Yann Moix court les plateaux télé et les magazines people comme d’autres de bar en bar pour noyer un chagrin. La mine fripée, l’œil glauque, l’air exaspéré, les poings qu’on imagine toujours fermés dans les poches au cas où, et une enfilade de perles inégales qu’il brode sans souci qu’on l’écoute. « Naissance », son dernier livre, le premier que je lis de cet auteur, ce sont ses brèves de comptoir à lui. Mais « brèves » elles ne le sont  guère : le livre est gros de 1140 pages ! Reste le comptoir ….et la cause du chagrin qui nous est ici révélée.

« Naissance » est l’autobiographie fantasmagorique, cauchemardesque, épique, mais tout sauf triviale, d’un enfant non désiré, sans doute battu, que ses parents n’ont eu d’autre projet que de priver d’avenir.
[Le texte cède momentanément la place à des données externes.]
(* ===== verification/Egress.v ===== *)
(** * Where a guest may send: [serve/egress.rs]

    The rule is on addresses, not names: [admits] decides, on the address in
    its canonical form.  DNS, TLS and the sockets are outside; [lookup_host] is
    a parameter, and what [send] does with its answer is here.

    Addresses are integers: an IPv4 address is a u32, an IPv6 one a u128. *)
From S2P Require Import Prelude Http.

(** ** Addresses: [std::net] *)
Inductive IpAddr := V4 (ip : Z) | V6 (ip : Z).
#[export] Instance ip_eq_dec : EqDecision IpAddr.
Proof. solve_decision. Defined.
Record SocketAddr := { sa_ip : IpAddr; sa_port : Z }.
Definition octet (i ip : Z) : Z := Z.land (Z.shiftr ip (8 * (3 - i))) 255.
(** [IpAddr::to_canonical]: an IPv4-mapped IPv6 address (::ffff:a.b.c.d) is that IPv4 one. *)
Definition to_canonical (a : IpAddr) : IpAddr :=
  match a with
  | V4 ip => V4 ip
  | V6 ip => if Z.shiftr ip 32 =? 65535 then V4 (Z.land ip 4294967295) else V6 ip
  end.
(** [Ipv4Addr::is_private], [is_loopback], [is_link_local], [is_documentation]. *)
Definition is_private (a b : Z) : bool :=
  (a =? 10) || ((a =? 172) && (16 <=? b) && (b <=? 31)) || ((a =? 192) && (b =? 168)).
Definition is_loopback (a : Z) : bool := a =? 127.
Definition is_link_local (a b : Z) : bool := (a =? 169) && (b =? 254).
Definition is_documentation (a b c : Z) : bool :=
  ((a =? 192) && (b =? 0) && (c =? 2)) || ((a =? 198) && (b =? 51) && (c =? 100)) ||
  ((a =? 203) && (b =? 0) && (c =? 113)).

(** 192.168.127.254 *)
Definition DEV_HOST : Z := Z.lor (Z.lor (Z.shiftl 192 24) (Z.shiftl 168 16)) (Z.lor (Z.shiftl 127 8) 254).

Definition admits (addr : SocketAddr) (dev_host : option (list Z)) : bool :=
  match to_canonical (sa_ip addr) with
  | V6 _ => false
  | V4 ip =>
      match (if ip =? DEV_HOST then dev_host else None) with
      | Some own => bool_decide (sa_port addr ∉ own)
      | None =>
          let a := octet 0 ip in let b := octet 1 ip in let c := octet 2 ip in
          negb ((a =? 0) || (224 <=? a) || is_private a b || is_loopback a || is_link_local a b ||
            is_documentation a b c || ((a =? 100) && (Z.land b 192 =? 64)) ||
            ((a =? 198) && (Z.land b 254 =? 18)) || ((a =? 192) && (b =? 0) && (c =? 0)))
      end
  end.

(** ** Resolving *)
Inductive ErrorCode := DnsError | DestinationIpProhibited | HttpRequestUriInvalid.
Definition public_addrs (lookup_host : option (list SocketAddr)) (dev_host : option (list Z)) :
    result ErrorCode (list SocketAddr) :=
  found ← ok_or lookup_host DnsError;
  let resolved := (λ a, {| sa_ip := to_canonical (sa_ip a); sa_port := sa_port a |}) <$> found in
  let admitted := filter (λ a, admits a dev_host = true) resolved in
  if decide (admitted = []) then Err DestinationIpProhibited else Ok admitted.

(** ** Origins *)
Record Origin := { tls : bool; host : string; port : Z }.
#[export] Instance origin_eq_dec : EqDecision Origin.
Proof. solve_decision. Defined.

(** [str::contains] of a character, [str::rsplit_once] at one. *)
Fixpoint contains_char (p : Ascii.ascii → bool) (s : string) : bool :=
  match s with "" => false | String c s => p c || contains_char p s end.
Fixpoint rsplit_once (d : Ascii.ascii) (s : string) : option (string * string) :=
  match s with
  | "" => None
  | String c s =>
      match rsplit_once d s with
      | Some (a, b) => Some (String c a, b)
      | None => if decide (c = d) then Some ("", s) else None
      end
  end.
Definition ch (n : Z) : Ascii.ascii := Ascii.ascii_of_N (Z.to_N n).
(** [str::parse::<u16>]: an optional plus sign, then digits. *)
Fixpoint parse_digits (acc : Z) (s : string) : option Z :=
  match s with
  | "" => Some acc
  | String c s => if is_ascii_digit c then parse_digits (10 * acc + (char_code c - 48)) s else None
  end.
Definition parse_u16 (s : string) : option Z :=
  let s := default s (strip_prefix "+" s) in
  if decide (s = "") then None
  else n ← parse_digits 0 s; if n <=? 65535 then Some n else None.

Definition origin_special (c : Ascii.ascii) : bool :=
  (char_code c =? 47) || (char_code c =? 63) || (char_code c =? 35) || (char_code c =? 64) || (char_code c =? 42).
Definition host_char (c : Ascii.ascii) : bool :=
  is_ascii_alphanumeric c || (char_code c =? 46) || (char_code c =? 45) || (char_code c =? 91) ||
  (char_code c =? 93) || (char_code c =? 58).
Definition bracketed (h : string) : bool :=
  negb (contains_char (λ c, char_code c =? 93) h) || ends_with "]" h.

(** [Origin::parse], from the text after the scheme on. *)
Definition parse_tail (tls : bool) (rest : string) : result string Origin :=
  let rest := default rest (strip_suffix "/" rest) in
  _ ← check (negb (bool_decide (rest = "") || contains_char origin_special rest))
        "guest egress origin must be scheme://host[:port] and nothing else";
  '(host, port) ←
    match rsplit_once (ch 58) rest with
    | Some (host, port) =>
        if bracketed host then
          p ← ok_or (p ← parse_u16 port; if p =? 0 then None else Some p) "guest egress origin has an invalid port";
          Ok (host, p)
        else Ok (rest, if tls then 443 else 80)
    | None => Ok (rest, if tls then 443 else 80)
    end;
  _ ← check (negb (bool_decide (host = "")) && all_chars host_char host) "guest egress origin has an invalid host";
  Ok {| tls := tls; host := to_ascii_lowercase host; port := port |}.
Definition parse (s : string) : result string Origin :=
  let s := trim s in
  match strip_prefix "https://" s with
  | Some rest => parse_tail true rest
  | None =>
      match strip_prefix "http://" s with
      | Some rest => parse_tail false rest
      | None => Err "guest egress origin must start with https:// or http://"
      end
  end.

(** [Display for Origin] *)
Definition origin_display (o : Origin) : string :=
  (if tls o then "https" else "http") +:+ "://" +:+ host o +:+ ":" +:+ pretty (port o).

(** ** What [send] puts on the wire *)
Fixpoint trim_start_matches (c : Ascii.ascii) (s : string) : string :=
  match s with String d s' => if decide (c = d) then trim_start_matches c s' else s | "" => "" end.
Definition trim_end_matches (c : Ascii.ascii) (s : string) : string :=
  string_rev (trim_start_matches c (string_rev s)).
(** The name looked up. *)
Definition lookup_name (o : Origin) : string := trim_end_matches (ch 93) (trim_start_matches (ch 91) (host o)).
Definition default_host (o : Origin) : string :=
  if (tls o && (port o =? 443)) || (negb (tls o) && (port o =? 80)) then host o
  else host o +:+ ":" +:+ pretty (port o).
(** The addresses dialled and the headers sent: the origin's, and no other's. *)
Definition send (o : Origin) (lookup_host : string → Z → option (list SocketAddr)) (dev_host : option (list Z))
    (hs : headers) : result ErrorCode (list SocketAddr * headers) :=
  addrs ← public_addrs (lookup_host (lookup_name o) (port o)) dev_host;
  Ok (addrs, if decide (header_get_all "host" hs = [])
             then header_insert "host" (str_bytes (default_host o)) hs else hs).
Example parse1 : parse " https://Example.com/ " = Ok {| tls := true; host := "example.com"; port := 443 |}.
Proof. reflexivity. Qed.
Example parse2 : parse "http://[::1]:8080" = Ok {| tls := false; host := "[::1]"; port := 8080 |}.
Proof. reflexivity. Qed.
Example parse3 : is_ok (parse "http://h:0") = false. Proof. reflexivity. Qed.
Et sous le sombre burlesque – la visite par les parents d’un salon de la maltraitance ou le suivi d’un stage de spécialisation en enfants battus- ce livre est le long cri, désespéré, d’un corps martyrisé, épuisé par l’enfance et qui tente de se refaire.
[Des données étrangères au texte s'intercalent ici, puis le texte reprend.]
(* ===== verification/TasksFacts.v ===== *)
(** * Background tasks: what holds of [Tasks.v]

    The invariant of the queue (memory, disk and workers), the running system as
    a step relation with crashes and restarts, and the properties of the
    scheduler. *)
From S2P Require Import Prelude Storage Tasks.


(** ** Names *)
Definition not_dot (c : Ascii.ascii) : bool := negb (is_between 46 46 c).
Lemma hex_digit_not_dot n : 0 ≤ n < 16 → not_dot (hex_digit n) = true.
Proof.
  intros Hn. assert (n ∈ seqZ 0 16) as Hin by (apply elem_of_seqZ; lia).
  assert (Forall (λ n, not_dot (hex_digit n) = true) (seqZ 0 16)) as Hall
    by (vm_compute; repeat constructor).
  rewrite Forall_forall in Hall. exact (Hall n Hin).
Qed.
Lemma hex_encode_not_dot b : all_chars not_dot (hex_encode b) = true.
Proof.
  induction b as [|x b IH]; [done|]. cbn [hex_encode all_chars]. pose proof (byteZ_range x).
  rewrite !hex_digit_not_dot, IH; [done| |].
  - apply Z.mod_pos_bound. lia.
  - split; [apply Z.div_pos; lia|apply Z.div_lt_upper_bound; lia].
Qed.
Lemma valid_id_not_dot i : valid_id i = true → all_chars not_dot i = true.
Proof.
  unfold valid_id. intros [_ Hc]%andb_true_iff. eapply all_chars_impl; [|exact Hc].
  intros c. unfold not_dot, is_ascii_alphanumeric, is_ascii_digit, is_ascii_upper, is_ascii_lower, is_between.
  lia.
Qed.
Lemma key_not_temp t i s : valid_id i = true → key t i ≠ s +:+ ".tmp".
Proof.
  intros Hi%valid_id_not_dot Heq. apply (f_equal (all_chars not_dot)) in Heq.
  unfold key in Heq. rewrite !all_chars_app, hex_encode_not_dot, Hi in Heq. simpl in Heq.
  by rewrite andb_comm in Heq.
Qed.
Lemma key_inj t i t' i' : length t = length t' → key t i = key t' i' → t = t' ∧ i = i'.
Proof.
  unfold key. intros Hl Heq. apply string_app_inj_len in Heq as [Ht Hi].
  - apply hex_encode_inj in Ht. by simplify_eq/=.
  - rewrite !hex_encode_length. lia.
Qed.

Section proofs.
Context `{Sha256} `{Codec Task}.

(** ** Publishing a record *)
Lemma write_spec task q r q' :
  write task q = (r, q') → 
  slots_ok (zfs q) → valid_id (id task) = true →
  limits q' = limits q ∧ records q' = records q ∧
  writes [task_place (tenant task) (task_key task +:+ ".tmp"); task_place (tenant task) (task_key task)]
    (zfs q) (zfs q') ∧
  file (zfs q') (task_place (tenant task) (task_key task)) =
    match r with Ok _ => Some (to_vec task) | Err _ => file (zfs q) (task_place (tenant task) (task_key task)) end ∧
  (r = Ok tt → len (to_vec task) ≤ MAX_RECORD ∧ is_Some (pools (zfs q') !! tenant task) ∧
     imported (tenant task) (zfs q') = true).
Proof.
  unfold write. intros Hrun Hs Hid.
  set (live := task_place (tenant task) (task_key task)).
  set (temp := task_place (tenant task) (task_key task +:+ ".tmp")).
  assert (temp ≠ live) as Hne.
  { intros [= Heq]. by apply (key_not_temp (tenant task) (id task) (task_key task) Hid). }
  inv_bind Hrun; [|inv_pure; split_and!; done]. inv_pure.
  inv_bind Hrun; apply zoom_inv in Hrun0 as (z1 & Hdir & ->); simpl in *;
    pose proof (frame_tenant_runtime_dir _ _ _ _ Hdir) as Hf;
    [|split_and!; [done|done|by apply frame_writes|apply Hf|done]].
  destruct a. apply tenant_runtime_dir_frame in Hdir as [_ Hdir].
  destruct (Hdir Hs) as [Hs1 Hthere]. destruct (Hthere eq_refl) as [Himp Hpool].
  assert (pool_there z1 temp ∧ pool_there z1 live) as [Htemp Hlive]
    by (split; apply (frame_pool _ _ Hf), Hpool).
  inv_bind Hrun; apply zoom_inv in Hrun0 as (z2 & Hw & ->); simpl in *;
    apply io__inv in Hw as (r2 & Hw & Hr2); pose proof Hw as Hfsw;
    apply fs_write_inv in Hw as (Hw & Hok & Htemp2); try done.
  2: { split_and!; [done|done| | |done].
    - eapply writes_trans; [by apply frame_writes|].
      destruct Hw as [Hw1 Hw2 Hw3]. split; [|done|done]. intros p Hp. apply Hw1. set_solver.
    - rewrite (writes_file _ _ _ Hw) by set_solver. apply Hf. }
  destruct r2 as [[]|]; simplify_eq/=.
  apply zoom_inv in Hrun as (z3 & Hr3 & ->). simpl in *.
  apply io__inv in Hr3 as (r3 & Hr3 & ->).
  pose proof Hr3 as Hren. apply fs_rename_inv in Hr3 as (Hw3 & Hok3 & Hfr); try done.
  assert (writes [temp; live] (zfs q) z3) as Hall.
  { eapply writes_trans; [by apply frame_writes|]. eapply writes_trans; [|exact Hw3].
    destruct Hw as [Hw1 Hw2 Hw3']. split; [|done|done]. intros p Hp. apply Hw1. set_solver. }
  split_and!; [done|done|exact Hall| |].
  - destruct r3 as [[]|e]; simpl.
    + destruct (Hok3 eq_refl) as [Heq _]. etrans; [exact Heq|]. by apply Hok.
    + rewrite (frame_file _ _ (Hfr eq_refl)), (writes_file _ _ _ Hw) by set_solver. apply Hf.
  - destruct r3; [|done]. intros _. split_and!; [lia|apply Hall, Hpool|].
    exact (preserves_ok _ _ _ _ _ (imported_fs_rename _ _ _)
      (preserves_ok _ _ _ _ _ (imported_fs_write _ _ _) Himp Hfsw) Hren).
Qed.

(** ** Records on disk *)
Record record_ok (k : string) (t : Task) : Prop := {
  ok_valid : valid_record (tenant t) k t = true;
  ok_tenant : length (tenant t) = 16%nat;
  ok_attempts : 0 ≤ attempts t ≤ MAX_ATTEMPTS;
  ok_pending : status t = Pending → attempts t < MAX_ATTEMPTS;
}.
(** What every content of a tenant's pool holds in the tasks' directory. *)
Definition dir_ok (t : bytes) (c : files) : Prop := ∀ name b, c !! (DIR, name) = Some b →
  ends_with ".tmp" name = true ∨
  ∃ task, b = to_vec task ∧ record_ok name task ∧ tenant task = t ∧ len b ≤ MAX_RECORD.
(** The records in memory are the ones on disk. *)
Definition synced (m : gmap string Task) (z : Zfs) : Prop := ∀ k t,
  m !! k = Some t → file z (task_place (tenant t) k) = Some (to_vec t).

Lemma valid_record_inv t k task : valid_record t k task = true →
  version task = 1 ∧ valid_id (id task) = true ∧ tenant task = t ∧ task_key task = k ∧
  len (payload task) ≤ MAX_PAYLOAD ∧ len (task_result task) ≤ MAX_PAYLOAD ∧
  match interval_ms task with None => True | Some i => 1000 ≤ i end.
Proof.
  unfold valid_record. rewrite !andb_true_iff, !bool_decide_eq_true.
  destruct (interval_ms task); intros; split_and!; try lia; tauto.
Qed.
Lemma record_ok_key k t : record_ok k t → task_key t = k.
Proof. intros [Hv _ _ _]. by apply valid_record_inv in Hv as (_&_&_&?&_). Qed.
Lemma record_ok_id k t : record_ok k t → valid_id (id t) = true.
Proof. intros [Hv _ _ _]. by apply valid_record_inv in Hv as (_&?&_). Qed.

Lemma dir_ok_put t c name o :
  dir_ok t c →
  (∀ b, o = Some b → ends_with ".tmp" name = true ∨
    ∃ task, b = to_vec task ∧ record_ok name task ∧ tenant task = t ∧ len b ≤ MAX_RECORD) →
  dir_ok t (partial_alter (λ _, o) (DIR, name) c).
Proof.
  intros Hc Ho n b. destruct (decide ((DIR, name) = (DIR, n))) as [[= <-]|Hne].
  - rewrite lookup_partial_alter_eq. intros ->. by apply Ho.
  - rewrite lookup_partial_alter_ne by done. apply Hc.
Qed.
Lemma dir_ok_other t c d name o :
  d ≠ DIR → dir_ok t c → dir_ok t (partial_alter (λ _, o) (d, name) c).
Proof.
  intros Hd Hc n b. rewrite lookup_partial_alter_ne; [apply Hc|]. by intros [= ?].
Qed.
Lemma ends_with_temp s : ends_with ".tmp" (s +:+ ".tmp") = true.
Proof. apply ends_with_iff. by exists s. Qed.

Lemma frame_synced m z z' : frame z z' → synced m z → synced m z'.
Proof. intros Hf Hm k t Ht. rewrite (frame_file _ _ Hf). by apply Hm. Qed.

Lemma key_not_ends_temp t i : valid_id i = true → ends_with ".tmp" (key t i) = false.
Proof.
  intros Hi. apply not_true_iff_false. intros [r Hr]%ends_with_iff. by eapply key_not_temp.
Qed.

(** [write] of a sound record: the one record changes, on success. *)
Lemma write_synced task q r q' :
  write task q = (r, q') → slots_ok (zfs q) → record_ok (task_key task) task →
  limits q' = limits q ∧ records q' = records q ∧ slots_ok (zfs q') ∧
  (∀ m, map_Forall record_ok m → synced m (zfs q) →
    synced (if is_ok r then <[task_key task := task]> m else m) (zfs q')).
Proof.
  intros Hw Hs Hok. pose proof (record_ok_id _ _ Hok) as Hid.
  destruct (write_spec _ _ _ _ Hw Hs Hid) as (Hl & Hr & Hws & Hf & _).
  split_and!; [done|done|by apply Hws|]. intros m Hm Hsync k t.
  assert (Hother : ∀ t, m !! k = Some t → k ≠ task_key task →
    file (zfs q') (task_place (tenant t) k) = Some (to_vec t)).
  { intros t' Ht' Hne. rewrite (writes_file _ _ _ Hws); [by apply Hsync|].
    pose proof (Hm _ _ Ht') as Hrec. unfold task_place.
    intros [[= _ Heq]|[[= _ Heq]|[]%elem_of_nil]%elem_of_cons]%elem_of_cons; [|done].
    rewrite <-(record_ok_key _ _ Hrec) in Heq.
    by eapply key_not_temp; [apply (record_ok_id _ _ Hrec)|exact Heq]. }
  destruct r as [[]|e]; simpl in *; [rewrite lookup_insert; case_decide as Hk|].
  - intros [= <-]. by subst.
  - intros Ht. by apply Hother.
  - intros Ht. destruct (decide (k = task_key task)) as [->|Hne]; [|by apply Hother].
    destruct (decide (tenant t = tenant task)) as [Heq|Hne].
    + rewrite Heq. unfold task_place in *. rewrite Hf. rewrite <-Heq. by apply Hsync.
    + rewrite (writes_file _ _ _ Hws); [by apply Hsync|]. unfold task_place. set_solver.
Qed.
Lemma on_zfs_preserves {E A} (P : Zfs → Prop) (m : M Zfs E A) :
  preserves P m → preserves (λ q, P (zfs q)) (on_zfs m).
Proof. intros Hm q Hq. specialize (Hm _ Hq). unfold on_zfs, zoom. by destruct (m (zfs q)). Qed.
Lemma write_dirs task q r q' :
  write task q = (r, q') → slots_ok (zfs q) → record_ok (task_key task) task →
  pools_hold dir_ok (zfs q) → pools_hold dir_ok (zfs q').
Proof.
  unfold write. intros Hw Hs Hok Hp. pose proof (record_ok_id _ _ Hok) as Hid.
  assert (Htemp : ∀ o c, dir_ok (tenant task) c →
    dir_ok (tenant task) (partial_alter (λ _, o) (DIR, task_key task +:+ ".tmp") c)).
  { intros o c Hc. apply dir_ok_put; [done|]. intros. left. apply ends_with_temp. }
  inv_bind Hw; [|by inv_pure]. inv_pure.
  inv_bind Hw; apply zoom_inv in Hrun as (z1 & Hdir & ->); simpl in *;
    pose proof (preserves_ok _ _ _ _ _ (pools_hold_tenant_runtime_dir _ _) Hp Hdir) as Hp1; [|done].
  destruct a. apply tenant_runtime_dir_frame in Hdir as [Hsame Hdir].
  destruct (Hdir Hs) as [Hs1 Hthere]. destruct (Hthere eq_refl) as [_ Hpool].
  assert (∀ n, pool_there z1 (task_place (tenant task) n)) as Hpl.
  { intros n. unfold pool_there. simpl. by destruct Hsame as (_ & -> & _). }
  inv_bind Hw; apply zoom_inv in Hrun as (z2 & Hfw & ->); simpl in *;
    apply io__inv in Hfw as (r2 & Hfw & Hr2);
    pose proof (preserves_ok _ _ _ _ _ (pools_hold_fs_write dir_ok _ _ _ _ Htemp) Hp1 Hfw) as Hp2; [|done].
  destruct r2 as [[]|]; simplify_eq/=. apply fs_write_inv in Hfw as (_ & Hfile & _); [|done].
  apply zoom_inv in Hw as (z3 & Hr3 & ->). apply io__inv in Hr3 as (r3 & Hr3 & ->). simpl in *.
  eapply pools_hold_fs_rename; [exact Hr3|done| |by auto].
  intros b c Hb Hc. specialize (Hfile eq_refl). unfold task_place in Hfile.
  rewrite Hfile in Hb. injection Hb as <-.
  apply dir_ok_put; [done|]. intros b [= <-]. right. exists task. split_and!; try done. lia.
Qed.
Le récit, d’abord échographique, nous livre les impressions du fœtus quand le père, universitaire, refuse toute abstinence sexuelle pendant la grossesse de son épouse, puis celles du presque nouveau-né qui, coincé entre les cuisses de la parturiente, fait déjà face à la haine, celles d’un enfant enfin que l’on tarde à nommer, tant on en veut si peu. C’est sûr cela ne commence pas très bien. Mais les choses ne cesseront d’empirer quand on s’aperçoit que ce nouveau-né perturbateur est né sans prépuce ! Les parents qui redoutent une judéité rétrospective présentent le gosse à l’évêque et font le tour des rabbins afin que l’on puisse envisager une greffe. Le philosémitisme de l’auteur, souvent ombrageux, est ici porté par le ressort comique.  Je n’ai rien lu de plus drôle et de plus étincelant depuis «  Trois hommes dans un bateau » ou Don Quichotte! Mais ces étincelles mettent ici le feu à la poudre, éclatent en un artifice de réflexions dans les registres les plus divers, philosophiques, théologiques, d’histoire des mentalités : le messianisme juif et le Messie des chrétiens, Jésus et le Christ, la Trinité, l’Esprit Saint, il y en a des pages et des pages toutes jubilatoires d’intelligence.

Où l’auteur nous dit que l’enfant n’est pas le fils (« L’enfant est enfanté, c’est sa définition n’est-ce pas ? Il est mis au monde par ses parents. Tandis que le fils, est le contraire de l’enfant, il met ses parents au monde, en les choisissant »), que le christianisme a inventé le Fils pour inventer le Père ( « Etre Fils c’est mettre son Père au monde » ; «  C’est là le génie de la religion catholique : de fabriquer du Fils » ) et qu’il ne faut pas confondre Jésus le Fils et l’enfant Jésus (p.264 à 267 et 487à 489). Et d’une pirouette, le narrateur fait de ses parents maltraitants les « orphelins » de leur enfant pour se choisir, lui, en qualité de fils, l’inénarrable Marc Adolphe Oh, ami de la famille, comme père spirituel dont on va suivre les aventures.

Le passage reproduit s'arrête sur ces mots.